Digital Inclusion Trailblazers is a public inventory of local government initiatives promoting digital literacy and broadband access for underserved residents. NDIA first launched this effort in 2016 as an advocacy tool for local, state and national digital inclusion leadership, and as a handy database of examples for communities interested in taking similar steps themselves.

The digital inclusion field, and local governments’ roles in it, have grown and changed a great deal over the past three years. To reflect those changes, this is the new, annual Digital Inclusion Trailblazers designation process. 
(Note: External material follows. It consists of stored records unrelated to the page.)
(** * The opencoder configuration module [AI/core/config.ts]

    The repository is one ES module.  Its body calls the imported factory
    [ollama] once and default-exports an object literal with the properties
    [model], [systemPrompt] and [maxTokens].  The development below embeds
    the module body as a script over the one external call it makes, runs it
    against an arbitrary factory, and states the properties of the exported
    object. *)

From Stdlib Require Import ZArith Ascii String.
From stdpp Require Import base option list strings gmap fin_maps.

Local Open Scope string_scope.
Local Open Scope Z_scope.

(** ** JavaScript values that occur in the module *)

Module Js.

(** The values the object literal holds: a string (kept as the UTF-8 bytes
    of the source file's literal), a number written as an integer literal,
    and the handle returned by the provider factory. *)
Inductive Value (Model : Type) : Type :=
| Str (s : string)
| Num (n : Z)
| Ref (m : Model).

Arguments Str {Model} s.
Arguments Num {Model} n.
Arguments Ref {Model} m.

(** Evaluation of an object literal [{ k1: v1, ..., kn: vn }]: the
    properties are defined left to right on a fresh empty object, a later
    definition of a name replacing an earlier one.  An object is a finite
    map from the names of its own properties to their values.  The name
    [__proto__] is the exception JavaScript makes: written in a literal, or
    assigned to, it sets the prototype (or does nothing) and defines no own
    property; prototypes are not modelled, so it leaves the map as it is. *)
Definition define {Model} (o : gmap string (Value Model))
    (p : string * Value Model) : gmap string (Value Model) :=
  if String.eqb p.1 "__proto__" then o else <[p.1 := p.2]> o.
With support from Google Fiber and help from a Working Group of our affiliates, there are now six indicators for a Digital Inclusion Trailblazer:

  1. The local government has, or directly funds, at least one full-time staff dedicated to digital inclusion initiatives, policies and/or programs.
  2. The local government has a digital inclusion plan or is in the process of developing a plan.
  3. Representatives of the local government participate in a digital inclusion coalition.
  4. The local government has conducted or plans to conduct and publish survey research on Internet access and use by your residents.
  5. The local government directly funds community digital inclusion programming.
  6. The local government is taking steps to increase affordability of home broadband service.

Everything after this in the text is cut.